(** * The invariant *)

(** The reference that an environment uses for its network. *)
Definition reference_of (e : RunEnvironment) : string := if String.eqb (re_id e) "" then nr_Name (re_request e) else re_id e.
Record environment_ok (runID : string) (e : RunEnvironment) (evs : list network_event) : Prop := {
  eo_new : re_started e = false -> evs = [] /\ re_id e = ""%string /\ re_request e = no_NetworkRequest;
  eo_none : nr_Name (re_request e) = ""%string -> evs = [] /\ re_id e = ""%string;
  eo_request : nr_Name (re_request e) <> ""%string -> exists nonce,
    re_request e = network_request runID nonce /\ created_names evs = [nr_Name (re_request e)];
  eo_tied : tied runID [] evs;
  eo_known : nr_Name (re_request e) <> ""%string ->
    identifies runID evs (reference_of e) /\
    (re_id e = ""%string -> exists options err, NCreate (nr_Name (re_request e)) options (""%string, err) ∈ evs);
  eo_guarded : guarded runID (nr_Name (re_request e)) None evs;
  eo_settled : re_stopped e = true -> network_settled evs
}.

Section Invariant.
Context {W : Type} `{!DockerNetworks W} `{!DockerFiles W}.
Variable runID : string.
Abbreviation T := (W * list network_event)%type.

(** More calls about the network that was asked for. *)
Lemma ok_more e e' evs evs' :
  environment_ok runID e evs -> re_started e' = re_started e -> re_request e' = re_request e -> re_id e' = re_id e ->
  Forall (about (reference_of e)) evs' ->
  nr_Name (re_request e) <> ""%string -> created_names evs' = [] -> guarded runID (nr_Name (re_request e)) None evs' ->
  (re_stopped e' = true -> network_settled (evs ++ evs')) ->
  environment_ok runID e' (evs ++ evs').
Proof.
  intros [Hn H0 Hr Ht Hk Hg Hs] Hst Hrq Hid Ha Hne Hc Hg' Hs'. destruct (Hk Hne) as [Hi Hn'].
  assert (reference_of e' = reference_of e) as Href by (unfold reference_of; by rewrite Hrq, Hid). split.
  - rewrite Hst. intros H. apply Hn in H as (_ & _ & H). by rewrite H in Hne.
  - by rewrite Hrq.
  - rewrite Hrq. intros _. destruct (Hr Hne) as (nonce & H1 & H2). exists nonce. by rewrite created_names_app, H2, Hc.
  - apply tied_app; [done|]. by eapply tied_about.
  - rewrite Href, Hrq, Hid. intros _. split; [by apply identifies_app|]. intros H. destruct (Hn' H) as (options & err & Hin).
    exists options, err. set_solver.
  - rewrite Hrq. by apply guarded_app.
  - done.
Qed.
Lemma ok_created e nonce id err : re_stopped e = false ->
  let request := network_request runID nonce in
  environment_ok runID (set_re_id id (set_re_request request (set_re_started e)))
    [NCreate (nr_Name request) {| nx_Driver := "bridge"; nx_Internal := nr_Internal request; nx_Labels := nr_Labels request |}
       (id, err)].
Proof.
  intros Hsp request. split; simpl; try done.
  - by eexists.
  - split; [|done]. split; [done|]. split; [by eexists|done].
  - intros _. unfold reference_of. simpl. split.
    + eexists _, _, id, err. split; [by apply list_elem_of_here|]. destruct (String.eqb_spec id "") as [->|]; tauto.
    + intros ->. eexists _, _. by apply list_elem_of_here.
  - by rewrite Hsp.
Qed.
(** A lost answer, made good by an inspection by the name. *)
Lemma ok_recovered e evs n : environment_ok runID e evs -> re_stopped e = false -> re_id e = ""%string ->
  nr_Name (re_request e) <> ""%string -> nw_ID n <> ""%string -> validateNetwork n (nw_ID n) (re_request e) = None ->
  environment_ok runID (set_re_id (nw_ID n) e) (evs ++ [NInspect (nr_Name (re_request e)) (inl n)]).
Proof.
  intros [Hn H0 Hr Ht Hk Hg Hs] Hsp Hid Hne Hn0 Hv. destruct (Hk Hne) as [Hi (options & err & Hin)%(fun f => f Hid)].
  destruct (Hr Hne) as (nonce & Hrq & Hc). split; simpl; try done.
  - intros H. apply Hn in H as (_ & _ & H). by rewrite H in Hne.
  - intros _. exists nonce. by rewrite created_names_app, Hc.
  - apply tied_app; [done|]. split; [|done]. unfold reference_of in Hi. by rewrite Hid in Hi.
  - intros _. unfold reference_of. simpl. rewrite (proj2 (String.eqb_neq _ _) Hn0). split; [|done].
    exists (nr_Name (re_request e)), options, ""%string, err. split; [set_solver|]. right. right. split; [done|].
    exists n. split; [set_solver|]. rewrite Hrq in Hv |- *. by apply validateNetwork_run.
  - by apply guarded_app.
  - by rewrite Hsp.
Qed.
Lemma settled_gone (evs evs' : list network_event) ev : found_gone ev = true -> network_settled (evs ++ evs' ++ [ev]).
Proof. intros H. right. exists (evs ++ evs'), ev. by rewrite app_assoc. Qed.

Lemma about_one e evs : re_id e <> ""%string -> Forall (about (re_id e)) evs -> Forall (about (reference_of e)) evs.
Proof. intros H. unfold reference_of. by rewrite (proj2 (String.eqb_neq _ _) H). Qed.

Lemma about_name e evs : re_id e = ""%string -> Forall (about (nr_Name (re_request e))) evs -> Forall (about (reference_of e)) evs.
Proof. intros H. unfold reference_of. by rewrite H. Qed.
Ltac more e := apply (ok_more e); try done; try (by apply (about_one e); repeat constructor); try (by apply (about_name e); repeat constructor).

[Problem details]
All of the material should appear again, reproduced word for word.

[Answer section]
(** * The invariant *)

(** The reference that an environment uses for its network. *)
Definition reference_of (e : RunEnvironment) : string := if String.eqb (re_id e) "" then nr_Name (re_request e) else re_id e.
Record environment_ok (runID : string) (e : RunEnvironment) (evs : list network_event) : Prop := {
  eo_new : re_started e = false -> evs = [] /\ re_id e = ""%string /\ re_request e = no_NetworkRequest;
  eo_none : nr_Name (re_request e) = ""%string -> evs = [] /\ re_id e = ""%string;
  eo_request : nr_Name (re_request e) <> ""%string -> exists nonce,
    re_request e = network_request runID nonce /\ created_names evs = [nr_Name (re_request e)];
  eo_tied : tied runID [] evs;
  eo_known : nr_Name (re_request e) <> ""%string ->
    identifies runID evs (reference_of e) /\
    (re_id e = ""%string -> exists options err, NCreate (nr_Name (re_request e)) options (""%string, err) ∈ evs);
  eo_guarded : guarded runID (nr_Name (re_request e)) None evs;
  eo_settled : re_stopped e = true -> network_settled evs
}.

Section Invariant.
Context {W : Type} `{!DockerNetworks W} `{!DockerFiles W}.
Variable runID : string.
Abbreviation T := (W * list network_event)%type.

(** More calls about the network that was asked for. *)
Lemma ok_more e e' evs evs' :
  environment_ok runID e evs -> re_started e' = re_started e -> re_request e' = re_request e -> re_id e' = re_id e ->
  Forall (about (reference_of e)) evs' ->
  nr_Name (re_request e) <> ""%string -> created_names evs' = [] -> guarded runID (nr_Name (re_request e)) None evs' ->
  (re_stopped e' = true -> network_settled (evs ++ evs')) ->
  environment_ok runID e' (evs ++ evs').
Proof.
  intros [Hn H0 Hr Ht Hk Hg Hs] Hst Hrq Hid Ha Hne Hc Hg' Hs'. destruct (Hk Hne) as [Hi Hn'].
  assert (reference_of e' = reference_of e) as Href by (unfold reference_of; by rewrite Hrq, Hid). split.
  - rewrite Hst. intros H. apply Hn in H as (_ & _ & H). by rewrite H in Hne.
  - by rewrite Hrq.
  - rewrite Hrq. intros _. destruct (Hr Hne) as (nonce & H1 & H2). exists nonce. by rewrite created_names_app, H2, Hc.
  - apply tied_app; [done|]. by eapply tied_about.
  - rewrite Href, Hrq, Hid. intros _. split; [by apply identifies_app|]. intros H. destruct (Hn' H) as (options & err & Hin).
    exists options, err. set_solver.
  - rewrite Hrq. by apply guarded_app.
  - done.
Qed.
Lemma ok_created e nonce id err : re_stopped e = false ->
  let request := network_request runID nonce in
  environment_ok runID (set_re_id id (set_re_request request (set_re_started e)))
    [NCreate (nr_Name request) {| nx_Driver := "bridge"; nx_Internal := nr_Internal request; nx_Labels := nr_Labels request |}
       (id, err)].
Proof.
  intros Hsp request. split; simpl; try done.
  - by eexists.
  - split; [|done]. split; [done|]. split; [by eexists|done].
  - intros _. unfold reference_of. simpl. split.
    + eexists _, _, id, err. split; [by apply list_elem_of_here|]. destruct (String.eqb_spec id "") as [->|]; tauto.
    + intros ->. eexists _, _. by apply list_elem_of_here.
  - by rewrite Hsp.
Qed.
(** A lost answer, made good by an inspection by the name. *)
Lemma ok_recovered e evs n : environment_ok runID e evs -> re_stopped e = false -> re_id e = ""%string ->
  nr_Name (re_request e) <> ""%string -> nw_ID n <> ""%string -> validateNetwork n (nw_ID n) (re_request e) = None ->
  environment_ok runID (set_re_id (nw_ID n) e) (evs ++ [NInspect (nr_Name (re_request e)) (inl n)]).
Proof.
  intros [Hn H0 Hr Ht Hk Hg Hs] Hsp Hid Hne Hn0 Hv. destruct (Hk Hne) as [Hi (options & err & Hin)%(fun f => f Hid)].
  destruct (Hr Hne) as (nonce & Hrq & Hc). split; simpl; try done.
  - intros H. apply Hn in H as (_ & _ & H). by rewrite H in Hne.
  - intros _. exists nonce. by rewrite created_names_app, Hc.
  - apply tied_app; [done|]. split; [|done]. unfold reference_of in Hi. by rewrite Hid in Hi.
  - intros _. unfold reference_of. simpl. rewrite (proj2 (String.eqb_neq _ _) Hn0). split; [|done].
    exists (nr_Name (re_request e)), options, ""%string, err. split; [set_solver|]. right. right. split; [done|].
    exists n. split; [set_solver|]. rewrite Hrq in Hv |- *. by apply validateNetwork_run.
  - by apply guarded_app.
  - by rewrite Hsp.
Qed.
Lemma settled_gone (evs evs' : list network_event) ev : found_gone ev = true -> network_settled (evs ++ evs' ++ [ev]).
Proof. intros H. right. exists (evs ++ evs'), ev. by rewrite app_assoc. Qed.

Lemma about_one e evs : re_id e <> ""%string -> Forall (about (re_id e)) evs -> Forall (about (reference_of e)) evs.
Proof. intros H. unfold reference_of. by rewrite (proj2 (String.eqb_neq _ _) H). Qed.

Lemma about_name e evs : re_id e = ""%string -> Forall (about (nr_Name (re_request e))) evs -> Forall (about (reference_of e)) evs.
Proof. intros H. unfold reference_of. by rewrite H. Qed.
Ltac more e := apply (ok_more e); try done; try (by apply (about_one e); repeat constructor); try (by apply (about_name e); repeat constructor).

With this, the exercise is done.